■ What the task requires ■
Lines outside the range are not wanted. Give again exactly the lines between the line holding "intros Hm Hy" and the line holding "cbn [py_assert bind].", inclusive, from the listing below.
Data to use section start
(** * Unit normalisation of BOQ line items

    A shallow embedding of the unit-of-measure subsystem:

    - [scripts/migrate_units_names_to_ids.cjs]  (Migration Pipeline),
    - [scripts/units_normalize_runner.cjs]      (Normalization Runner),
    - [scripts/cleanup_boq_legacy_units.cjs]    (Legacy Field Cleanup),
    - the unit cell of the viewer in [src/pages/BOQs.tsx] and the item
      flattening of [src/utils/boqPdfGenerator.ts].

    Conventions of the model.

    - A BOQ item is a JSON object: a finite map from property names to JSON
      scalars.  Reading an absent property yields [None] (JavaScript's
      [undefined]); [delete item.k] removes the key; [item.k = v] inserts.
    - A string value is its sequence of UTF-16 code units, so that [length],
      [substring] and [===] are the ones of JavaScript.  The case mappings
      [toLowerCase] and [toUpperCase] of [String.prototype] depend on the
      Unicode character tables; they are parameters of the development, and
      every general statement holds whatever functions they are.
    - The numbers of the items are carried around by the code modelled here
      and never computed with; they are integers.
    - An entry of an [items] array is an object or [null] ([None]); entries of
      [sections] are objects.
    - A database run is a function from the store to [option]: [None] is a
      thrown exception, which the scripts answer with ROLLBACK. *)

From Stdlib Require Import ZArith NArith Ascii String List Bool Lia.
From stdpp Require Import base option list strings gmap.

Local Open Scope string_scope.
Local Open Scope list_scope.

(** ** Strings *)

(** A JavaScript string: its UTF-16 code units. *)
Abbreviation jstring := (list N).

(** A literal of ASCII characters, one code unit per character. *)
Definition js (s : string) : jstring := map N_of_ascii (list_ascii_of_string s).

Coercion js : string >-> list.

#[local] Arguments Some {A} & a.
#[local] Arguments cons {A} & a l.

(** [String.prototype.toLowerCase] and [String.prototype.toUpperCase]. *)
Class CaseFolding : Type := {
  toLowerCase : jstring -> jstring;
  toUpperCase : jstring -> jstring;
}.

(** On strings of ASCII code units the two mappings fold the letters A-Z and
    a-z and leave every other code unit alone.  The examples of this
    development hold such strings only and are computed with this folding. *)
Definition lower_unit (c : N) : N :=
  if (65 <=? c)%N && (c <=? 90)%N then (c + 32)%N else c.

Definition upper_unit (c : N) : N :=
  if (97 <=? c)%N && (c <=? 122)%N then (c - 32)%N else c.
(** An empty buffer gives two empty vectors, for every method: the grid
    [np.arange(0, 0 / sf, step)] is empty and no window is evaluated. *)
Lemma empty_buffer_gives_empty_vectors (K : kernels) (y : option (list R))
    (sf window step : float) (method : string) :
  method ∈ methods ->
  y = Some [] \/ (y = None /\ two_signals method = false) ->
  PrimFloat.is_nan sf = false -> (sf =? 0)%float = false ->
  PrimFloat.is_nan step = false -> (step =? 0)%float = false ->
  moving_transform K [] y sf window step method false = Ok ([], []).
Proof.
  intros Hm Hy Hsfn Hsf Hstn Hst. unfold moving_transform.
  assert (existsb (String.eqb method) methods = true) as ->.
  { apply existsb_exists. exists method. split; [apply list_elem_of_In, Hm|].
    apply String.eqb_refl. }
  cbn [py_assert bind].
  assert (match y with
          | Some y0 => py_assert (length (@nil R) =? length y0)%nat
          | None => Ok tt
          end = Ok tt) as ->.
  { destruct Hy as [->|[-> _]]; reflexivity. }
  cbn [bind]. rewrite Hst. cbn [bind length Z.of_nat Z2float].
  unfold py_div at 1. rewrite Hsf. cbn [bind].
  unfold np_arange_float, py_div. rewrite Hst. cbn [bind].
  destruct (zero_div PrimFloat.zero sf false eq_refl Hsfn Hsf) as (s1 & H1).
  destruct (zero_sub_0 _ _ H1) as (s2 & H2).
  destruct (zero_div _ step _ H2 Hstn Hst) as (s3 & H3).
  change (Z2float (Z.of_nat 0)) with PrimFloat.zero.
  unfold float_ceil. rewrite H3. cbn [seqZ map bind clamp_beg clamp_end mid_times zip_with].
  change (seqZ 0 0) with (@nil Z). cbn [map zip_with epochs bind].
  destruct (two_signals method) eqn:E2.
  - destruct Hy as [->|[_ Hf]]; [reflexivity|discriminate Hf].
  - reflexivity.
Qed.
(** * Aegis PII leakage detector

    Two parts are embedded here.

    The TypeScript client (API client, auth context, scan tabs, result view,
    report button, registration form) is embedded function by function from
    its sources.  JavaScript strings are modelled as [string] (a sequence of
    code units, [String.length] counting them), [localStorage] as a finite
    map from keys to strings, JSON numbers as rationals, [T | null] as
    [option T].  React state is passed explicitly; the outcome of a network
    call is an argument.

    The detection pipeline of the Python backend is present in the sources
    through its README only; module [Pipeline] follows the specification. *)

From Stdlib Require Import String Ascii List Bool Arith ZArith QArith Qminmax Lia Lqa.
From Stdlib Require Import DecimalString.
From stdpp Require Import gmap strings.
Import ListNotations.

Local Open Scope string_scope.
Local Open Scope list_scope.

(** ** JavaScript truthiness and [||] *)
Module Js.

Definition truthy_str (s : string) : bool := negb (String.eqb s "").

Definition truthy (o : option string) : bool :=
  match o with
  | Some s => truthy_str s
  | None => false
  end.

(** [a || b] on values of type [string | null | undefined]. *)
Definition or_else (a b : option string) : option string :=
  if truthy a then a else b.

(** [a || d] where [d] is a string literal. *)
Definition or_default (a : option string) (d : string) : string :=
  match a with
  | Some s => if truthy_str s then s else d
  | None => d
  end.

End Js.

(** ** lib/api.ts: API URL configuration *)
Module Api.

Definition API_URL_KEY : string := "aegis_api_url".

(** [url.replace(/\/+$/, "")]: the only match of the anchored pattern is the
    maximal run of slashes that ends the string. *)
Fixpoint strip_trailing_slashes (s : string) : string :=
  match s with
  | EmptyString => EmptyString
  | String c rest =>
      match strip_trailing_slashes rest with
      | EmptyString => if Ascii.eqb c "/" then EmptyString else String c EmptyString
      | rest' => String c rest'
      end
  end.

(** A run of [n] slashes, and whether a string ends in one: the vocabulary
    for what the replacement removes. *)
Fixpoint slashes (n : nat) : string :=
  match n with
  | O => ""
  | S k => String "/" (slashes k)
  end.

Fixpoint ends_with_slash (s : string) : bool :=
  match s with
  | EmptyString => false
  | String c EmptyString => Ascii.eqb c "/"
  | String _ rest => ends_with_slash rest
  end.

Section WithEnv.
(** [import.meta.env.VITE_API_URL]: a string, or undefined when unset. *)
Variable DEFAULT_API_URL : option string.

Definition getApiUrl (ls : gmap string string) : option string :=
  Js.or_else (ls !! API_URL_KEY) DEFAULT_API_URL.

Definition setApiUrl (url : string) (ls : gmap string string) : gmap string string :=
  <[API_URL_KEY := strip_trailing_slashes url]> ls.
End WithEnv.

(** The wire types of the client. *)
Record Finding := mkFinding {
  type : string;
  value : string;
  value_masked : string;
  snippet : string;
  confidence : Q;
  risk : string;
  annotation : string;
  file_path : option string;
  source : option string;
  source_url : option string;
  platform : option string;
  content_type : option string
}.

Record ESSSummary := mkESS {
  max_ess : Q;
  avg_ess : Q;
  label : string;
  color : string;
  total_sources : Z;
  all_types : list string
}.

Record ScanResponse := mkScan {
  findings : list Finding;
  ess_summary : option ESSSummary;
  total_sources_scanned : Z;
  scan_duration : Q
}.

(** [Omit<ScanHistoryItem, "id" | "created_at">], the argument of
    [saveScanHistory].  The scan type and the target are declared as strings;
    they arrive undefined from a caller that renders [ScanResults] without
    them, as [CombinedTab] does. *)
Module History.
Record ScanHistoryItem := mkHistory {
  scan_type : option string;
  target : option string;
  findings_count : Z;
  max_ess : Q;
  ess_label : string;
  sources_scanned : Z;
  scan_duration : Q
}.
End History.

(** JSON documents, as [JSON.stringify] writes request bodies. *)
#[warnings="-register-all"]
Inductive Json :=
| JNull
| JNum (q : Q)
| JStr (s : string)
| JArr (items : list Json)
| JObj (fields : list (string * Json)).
Data to use section end
■ Response box ■
  intros Hm Hy Hsfn Hsf Hstn Hst. unfold moving_transform.
  assert (existsb (String.eqb method) methods = true) as ->.
  { apply existsb_exists. exists method. split; [apply list_elem_of_In, Hm|].
    apply String.eqb_refl. }
  cbn [py_assert bind].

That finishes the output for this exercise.